Should I submit only the sampling process as a cluster MPI job or can it be the entire process including model compilation?
For some reason, the progress bar goes away when I run the sampling with MPI. Is there a way to bring it back? (I already use show_progress=True).
it can be the entire process including model compilation - or you can compile the model and pass in the exe file location - here’s an example script to run a single chain per node on a cluster:
# Use CmdStanPy to run one chain
# Required args:
# - cmdstanpath
# - model_exe
# - seed
# - chain_id
# - output_dir
# - data_file
import os
import sys
from cmdstanpy import CmdStanModel, set_cmdstan_path, cmdstan_path
useage = """\
run_chain.py <cmdstan_path> <model_exe> <seed> <chain_id> <output_dir> (<data_path>)\
"""
def main():
if (len(sys.argv) < 5):
print("missing arguments")
print(useage)
sys.exit(1)
a_cmdstan_path = sys.argv[1]
a_model_exe = sys.argv[2]
a_seed = int(sys.argv[3])
a_chain_id = int(sys.argv[4])
a_output_dir = sys.argv[5]
a_data_file = None
if (len(sys.argv) > 5):
a_data_file = sys.argv[6]
set_cmdstan_path(a_cmdstan_path)
mod = CmdStanModel(exe_file=a_model_exe)
fit = mod.sample(chains=1, chain_ids=[a_chain_id], seed=a_seed, output_dir=a_output_dir, data=a_data_file)
print(fit)
if __name__ == "__main__":
main()
I am so sorry, but now I am even more confused. Based on the thread I understand that MPI + reduce_sum won’t work? Is it really so?
Thanks! I just tried it with 120 cores and many cores failed to compile the model at the same time. So perhaps a better idea is to pass a compiled model :)
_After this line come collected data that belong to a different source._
(** * Block metadata synchronisation and block upload: a shallow embedding

    This development embeds in Rocq the parts of
    [pkg/storage/tsdb/block/fetcher.go] and [pkg/compactor/block_upload.go]
    that the properties of the specification speak about, and settles each
    property on the embedding.

    Layout: library models (strings, [path], [regexp], [ulid], errors),
    then the upload handlers, then the metadata fetcher and its filters,
    then the job readiness gate, then the theorems. *)

From Stdlib Require Import Ascii String ZArith Lia.
From stdpp Require Import gmap strings list fin_maps.

Local Open Scope string_scope.

#[local] Set Warnings "-clear-no-such-hyp,-register-all".

(** ** Strings *)

Definition slash : ascii := "/"%char.

Definition is_slash (c : ascii) : bool := Ascii.eqb c slash.

(** [strings.Join(l, sep)]. *)
Fixpoint strings_Join (l : list string) (sep : string) : string :=
  match l with
  | [] => ""
  | [x] => x
  | x :: rest => x +:+ sep +:+ strings_Join rest sep
  end.

Fixpoint has_slash (s : string) : bool :=
  match s with
  | EmptyString => false
  | String c s' => is_slash c || has_slash s'
  end.

(** ** Go's [path] package: [Base], [Clean], [Join] *)

Module path.

(** The loop [for len(path) > 0 && path[len(path)-1] == '/'] of [Base]. *)
Fixpoint strip_trailing_slashes (s : string) : string :=
  match s with
  | EmptyString => EmptyString
  | String c s' =>
      match strip_trailing_slashes s' with
      | EmptyString => if is_slash c then EmptyString else String c EmptyString
      | r => String c r
      end
  end.

(** [path[lastSlash(path)+1:]], the whole string when it has no slash. *)
Fixpoint after_last_slash (s : string) : string :=
  match s with
  | EmptyString => EmptyString
  | String c s' =>
      if has_slash s' then after_last_slash s'
      else if is_slash c then s' else String c s'
  end.

Definition Base (p : string) : string :=
  if String.eqb p "" then "."
  else
    let p1 := strip_trailing_slashes p in
    let p2 := after_last_slash p1 in
    if String.eqb p2 "" then "/" else p2.

(** The slash-separated elements of a path; [split "a//b" = ["a"; ""; "b"]]. *)
Fixpoint split (s : string) : list string :=
  match s with
  | EmptyString => [EmptyString]
  | String c s' =>
      if is_slash c then EmptyString :: split s'
      else
        match split s' with
        | [] => [String c EmptyString]
        | w :: ws => String c w :: ws
        end
  end.

(** One element of [Clean]'s scan.  [out] is the output so far, last element
    first.  Empty and [.] elements are dropped; [..] removes the element
    before it, is dropped at the root, and is kept where a relative path has
    nothing left to remove. *)
Definition clean_step (rooted : bool) (out : list string) (e : string)
  : list string :=
  if String.eqb e "" || String.eqb e "." then out
  else if String.eqb e ".." then
    match out with
    | [] => if rooted then [] else [".."]
    | top :: rest => if String.eqb top ".." then e :: out else rest
    end
  else e :: out.
Lemma good_field (data : list string) (m : nat) :
  good data m <-> exists x, field data (Z.of_nat m) = inr x.
Proof.
  unfold good. split.
  - intros [Hlt Hx]. destruct (float_of_str (nth m data "")) as [x|] eqn:E;
      [|congruence].
    exists x. apply field_inr; auto.
  - intros [x Hx]. apply field_inr in Hx as [Hlt Hx]. split; congruence.
Qed.

Lemma fields_ok_iff (data : list string) (g : nat -> nat) (n : nat) :
  (exists l, comprehension (field data)
               (map (fun k => Z.of_nat (g k)) (seq 0 n)) = inr l) <->
  forall k, (k < n)%nat -> good data (g k).
Proof.
  split.
  - intros [l Hl] k Hk. apply comprehension_seq in Hl as [_ Hl].
    destruct (Hl k Hk) as (a & _ & Ha). apply good_field. eauto.
  - intros H. apply comprehension_total. intros j Hj.
    apply in_map_iff in Hj as (k & <- & Hk). apply in_seq in Hk.
    apply good_field. apply H. lia.
Qed.

Lemma comprehension_error (data : list string) (js : list Z) (e : exn) :
  comprehension (field data) js = inl e -> e = IndexError \/ e = ValueError.
Proof.
  intros H. apply comprehension_inl in H as (j & _ & Hj).
  eapply field_errors; eassumption.
Qed.

Lemma all_fields_split (P : nat -> Prop) (n : nat) :
  (forall k, (k < 2 * n)%nat -> P k) <->
  (forall j, (j < n)%nat -> P (2 * j)%nat) /\
  (forall j, (j < n)%nat -> P (2 * j + 1)%nat).
Proof.
  split.
  - intros H; split; intros j Hj; apply H; lia.
  - intros [He Ho] k Hk.
    destruct (Nat.Even_or_Odd k) as [[j ->]|[j ->]]; [apply He|apply Ho]; lia.
Qed.

(** *** Effects and the world *)

Lemma trace_fold (es : list effect) (w : world) :
  trace (fold_left (fun w e => world_apply e w) es w) = trace w ++ es.
Proof.
  revert w. induction es as [|e r IH]; intros w; simpl.
  - now rewrite app_nil_r.
  - rewrite IH. simpl. now rewrite <- app_assoc.
Qed.

Lemma gui_fold (es : list effect) (w : world) :
  gui (fold_left (fun w e => world_apply e w) es w) = ui_replay es (gui w).
Proof.
  revert w. unfold ui_replay. induction es as [|e r IH]; intros w; simpl;
    [reflexivity|]. now rewrite IH.
Qed.

(** The effects of a computation whose final state is known. *)
Lemma effects_after {A} (c : M A) (st st0 : state) (es : list effect) :
  final (c st) = after_effects es st0 -> env st0 = env st ->
  effects_of c st = es.
Proof.
  intros H He. unfold effects_of. rewrite H. unfold after_effects. simpl.
  rewrite trace_fold, He. apply skipn_length_app.
Qed.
Not sure if it makes sense, but is it possible to use MPI for parallelization instead of reduce_sum then? How would this work? If within chain parallelization with reduce_sum cannot be used with MPI, is the idea of MPI to run dozens of chains in parallel? Or using MPI makes sense only with map_rect?
Thanks! It is true in most cases for reduce_sum, but without MPI, reduce_sum is limited to the number of cores in a single node, which might not be enough. I guess it is going back to map_rect for me.